Le 10 décembre 2015, Noël Le Graët avait indiqué que l’attaquant n’était « plus sélectionnable » tant que « sa situation » n’évoluait pas. L’horizon en bleu de Karim Benzema s’était éclairci le 11 mars, lorsque son contrôle judiciaire avait été définitivement levé. Le patron de la FFF envisageait alors de réunir dans son bureau Mathieu Valbuena et le canonnier madrilène, absents en sélection depuis octobre, pour parachever la grande opération de réconciliation.

Sondages réprobateurs

Dans les colonnes de L’Equipe, à la mi-mars, Didier Deschamps assurait vouloir «la meilleure équipe et donc les meilleurs joueurs », tout en défendant la « présomption d’innocence » de Karim Benzema. En verve avec le Real Madrid, son nouvel entraîneur, Zinédine Zidane, a répété plusieurs fois que les Bleus ne pouvaient pas se priver de lui pour l’Euro.

Le capitaine des champions du monde en 1998 et d’Europe en 2000 semblait alors sourd aux sondages réprobateurs. Selon une étude réalisée en décembre 2015 par l’institut Elabe pour RMC-BFMTV, 82 % des Français se disaient opposés à un retour en équipe de France de Benzema. A la fin de février, une étude établie par Odoxa pour RTL donnait un résultat quasi similaire avec 70 % de sondés hostiles.

« C’est l’un des dossiers les plus complexes que j’ai eu à gérerà la FFF, confiait au Monde Noël Le Graët quelques jours avant de prendre sa décision. Car il y a une contradiction entre l’opinion publique et ce que je ressens pour ce garçon-là. Je l’aime bien sans parler de l’affaire. On peut demander à Laurent Blanc ou à Didier, à tous ses entraîneurs, à Zidane aujourd’hui, il s’est toujours bien conduit au niveau de l’entraînement, du groupe, des sponsors. »

Conscient du poids sportif de Karim Benzema, désireux de voir les Bleus atteindre au moins le dernier carré de l’Euro, Noël Le Graët s’était engagé dans une campagne de réhabilitation du joueur dès sa mise en examen. « La vraie question est de savoir si Benzema est l’avant-centre type de l’équipe de France », affirmait-il au Monde en novembre.
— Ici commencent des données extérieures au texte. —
(** Runs before [main]: whether it jumps to the application at address zero. *)
Definition Application_Jump_Check (s : boot) : bool * boot :=
  let '(JumpToApplication, s) :=
    if has_bits (boot_lock_fuse_bits_get fuses GET_HIGH_FUSE_BITS s.(fl)) FUSE_BOOTRST then
      (negb (has_bits s.(cpu).(MCUSR) (bv EXTRF)) || (s.(MagicBootKey) =? MAGIC_BOOT_KEY),
       on_cpu (clear_MCUSR EXTRF) s)
    else
      (has_bits s.(cpu).(MCUSR) (bv WDRF) && (s.(MagicBootKey) =? MAGIC_BOOT_KEY),
       on_cpu (clear_MCUSR WDRF) s) in
  let ApplicationValid := negb (pgm_read_word locked_read 0 s.(fl) =? 65535) in
  if JumpToApplication && ApplicationValid then
    let s := on_cpu (clear_MCUSR WDRF) s in
    let s := on_cpu wdt_disable s in
    (true, set_MagicBootKey 0 s)
  else (false, s).

Definition SetupHardware (s : boot) : boot :=
  let s := on_cpu (clear_MCUSR WDRF) s in
  let s := on_cpu wdt_disable s in
  let s := on_cpu (set_MCUCR (bv IVCE)) s in
  let s := on_cpu (set_MCUCR (bv IVSEL)) s in
  let s := on_ep0 (set_USB_DeviceState DEVICE_STATE_Unattached) s in
  let s := on_cpu LEDs_Init s in
  let s := on_cpu (set_TIMSK1 (bv TOIE1)) s in
  on_cpu (set_TCCR1B (Z.lor (bv CS11) (bv CS10))) s.

Definition ResetHardware (s : boot) : boot :=
  let s := on_cpu LEDs_Disable s in
  let s := on_cpu (set_TIMSK1 0) s in
  let s := on_cpu (set_TCCR1B 0) s in
  let s := on_cpu (set_MCUCR (bv IVCE)) s in
  on_cpu (set_MCUCR 0) s.

Definition TIMER1_OVF_vect (s : boot) : boot :=
  on_cpu (LEDs_ToggleLEDs (Z.lor LEDS_LED1 LEDS_LED2)) s.

(** A request of the host arrives, which takes back a stall, and is served. *)
Definition request (q : USB_Request_Header_t) (env : list happening) (s : boot) : res boot :=
  '(_, s, _) ← EVENT_USB_Device_ControlRequest q
                 (on_ep0 (fun c => set_RXSTPI true (set_STALLRQ false c)) s) env;
  Ok s.

(** What happens on the bus before a request, the request, and what happens while
    it is served. *)
Record visit := mk_visit {
  before : list happening;
  asks : USB_Request_Header_t;
  during : list happening
}.

Definition happens (env : list happening) (s : boot) : boot :=
  on_ep0 (fun c => foldl (fun c h => happen h c) c env) s.

(** How [main] ends: it waits for the next request, or has jumped to an address. *)
Inductive exit := Waits (s : boot) | JumpsTo (address : Z) (s : boot).

(** [while (RunBootloader || WaitForExit)] over the requests for the DFU interface.
    When no request is left, the watchdog resets the processor if it is on. *)
Fixpoint bootloader_loop (visits : list visit) (s : boot) : res exit :=
  if s.(RunBootloader) || s.(WaitForExit) then
    match visits with
    | [] => match s.(cpu).(WDT) with
            | Some _ => Fault (Reset s.(MagicBootKey))
            | None => Ok (Waits s)
            end
    | v :: visits => s ← request v.(asks) v.(during) (happens v.(before) s); bootloader_loop visits s
    end
  else
    let s := ResetHardware s in
    Ok (JumpsTo s.(AppStartPtr) s).

Definition main (visits : list visit) (s : boot) : res exit :=
  let s := SetupHardware s in
  let s := on_cpu (LEDs_SetAllLEDs LEDS_LED1) s in
  let s := on_cpu sei s in
  bootloader_loop visits s.

End bootloader.

(** The state after a reset with the memories [f] and [ee]: the variables have
    their initial values, [key] is what the uninitialised word holds. *)
Definition at_reset (f : flash) (ee : list Z) (mcusr key : Z) : boot :=
  mk_boot (mk_ctl DEVICE_STATE_Unattached false false false false [] [] [])
    SECURE_MODE true false dfuIDLE OK (mk_command 0 (replicate 5 0) 0) 0 0 0 0 0 key f ee
    (set_MCUSR mcusr reset).


End Dfu.
(* ===== verification/DfuMemory.v ===== *)
(** * Downloads and uploads of the bootloader

    What a host that behaves obtains: data it programs into flash or EEPROM is
    what an upload reads back, and nothing else of the memories changes.  [feed]
    relates the bank of the control endpoint and the packets still to come to the
    stream of bytes that the loops of BootloaderDFU.c read; [takes] says how many
    banks the host takes. *)

From S2P Require Import Prelude.
From S2P Require Import Avr.
From S2P Require Import UsbMidi.
From S2P Require Import UsbDevice.
From S2P Require Import Flash.
From S2P Require Import Dfu.

Module DfuMemory.
Import Avr Flash Dfu.
Import UsbMidi(usb_state(..)).
Import UsbDevice(USB_Request_Header_t(..), bmRequestType, bRequest, wValue, wIndex, wLength).

(** ** Running actions *)

Lemma run_bind {A B} (m : act A) (k : A -> act B) a s env s' env' :
  m s env = Ok (Some a, s', env') -> (m ≫= k) s env = k a s' env'.
Proof. intros E. unfold mbind, act_bind. by rewrite E. Qed.

Lemma run_modify {B} f (k : unit -> act B) s env : (modify f ≫= k) s env = k tt (f s) env.
Proof. done. Qed.
Lemma run_gets {A B} (f : boot -> A) (k : A -> act B) s env : (gets f ≫= k) s env = k (f s) s env.
Proof. done. Qed.
Lemma run_assoc {A B C} (m : act A) (k : A -> act B) (h : B -> act C) s env :
  ((m ≫= k) ≫= h) s env = (m ≫= (fun a => k a ≫= h)) s env.
Proof. unfold mbind, act_bind. by destruct (m s env) as [[[[a|] ?] ?]|]. Qed.
Lemma run_ext {A B} (m : act A) (k k' : A -> act B) s env :
  (forall a s env, k a s env = k' a s env) -> (m ≫= k) s env = (m ≫= k') s env.
Proof. intros H. unfold mbind, act_bind. destruct (m s env) as [[[[a|] ?] ?]|]; [apply H|done..]. Qed.
Lemma run_call m s env a s' env' :
  m s env = Ok (a, s', env') -> call m s env = Ok (Some tt, s', env').
Proof. intros E. unfold call. by rewrite E. Qed.

(** ** The host's packets *)

Definition attached (c : ctl) : Prop := c.(USB_DeviceState) <> DEVICE_STATE_Unattached.

(** The host has nothing to say, or takes a bank. *)
Definition quiet (h : happening) : Prop := h = Nothing \/ h = BankFree.

(** The host sends the packets [ps] one after the other, at any moments. *)
Inductive delivers : list happening -> list (list Z) -> list happening -> Prop :=
  | delivers_done env : delivers env [] env
  | delivers_idle h env ps rest : quiet h -> delivers env ps rest -> delivers (h :: env) ps rest
  | delivers_packet p env ps rest : delivers env ps rest -> delivers (SendsOUT p :: env) (p :: ps) rest.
Un mois plus tard, il était revenu sur les « courriers racistes » reçus à la Fédération depuis l’éclatement de l’affaire du « chantage à la sextape ».

« On était dans la période difficile d’après les attentats. Les lettres qu’on recevait, c’était l’horreur. C’était du genre : “L’Arabe, dehors, et comme ça on est tranquille”. Je l’ai donc défendu un peu plus peut-être, reconnaît aujourd’hui le dirigeant. Il a très certainement commis une faute. Mais balancer quelqu’un sur la place publique à ce point-là, ça ne se fait pas. »

Ingérence politique

Le 17 mars, Libération fait sa « une » sur la « Nouvelle embrouille Benzema » et révèle que le joueur du Real a été entendu en janvier comme témoin dans le cadre d’une information judiciaire ouverte en septembre 2015, par le parquet de Paris, pour blanchiment en bande organisée et blanchiment de trafic de stupéfiants. Cet élément a-t-il changé la donne alors que le président de la FFF aurait préféré être informé de cette audition par l’intéressé lui-même plutôt que par la presse ?

Jusqu’ici, Noël Le Graët avait fait abstraction des déclarations du premier ministre, Manuel Valls, et du ministre des sports, Patrick Kanner, hostiles à un retour de Karim Benzema en sélection. L’ex-maire PS de Guingamp (1995-2008) avait alors reçu le soutien de François Hollande. Soucieux d’éviter toute ingérence dans les affaires de la Fédération, le chef de l’Etat avait demandé aux membres du gouvernement de ne plus commenter l’affaire Benzema.

Dans l’optique de conquérir l’Euro, l’absence de Karime Benzema sera-t-elle un handicap pour l’équipe de France ? L’éclosion des prodiges Anthony Martial (20 ans) et Kingsley Coman (19 ans) témoigne du vivier d’attaquants dont dispose Didier Deschamps. Le festival offensif offert par les Bleus, fin mars, contre les Pays-Bas (3-2) et la Russie (4-2), a rassuré le sélectionneur. Si ce dernier a souhaité déminer le terrain avant l’annonce de « sa » liste des 23 et s’éviter en plein tournoi des répliques du séisme provoqué par la désormais célèbre affaire de la « sextape », nul doute que l’ombre du numéro 10 planera sur les Bleus pendant l’Euro et qu’elle ne se dissipera pas en cas d’échec.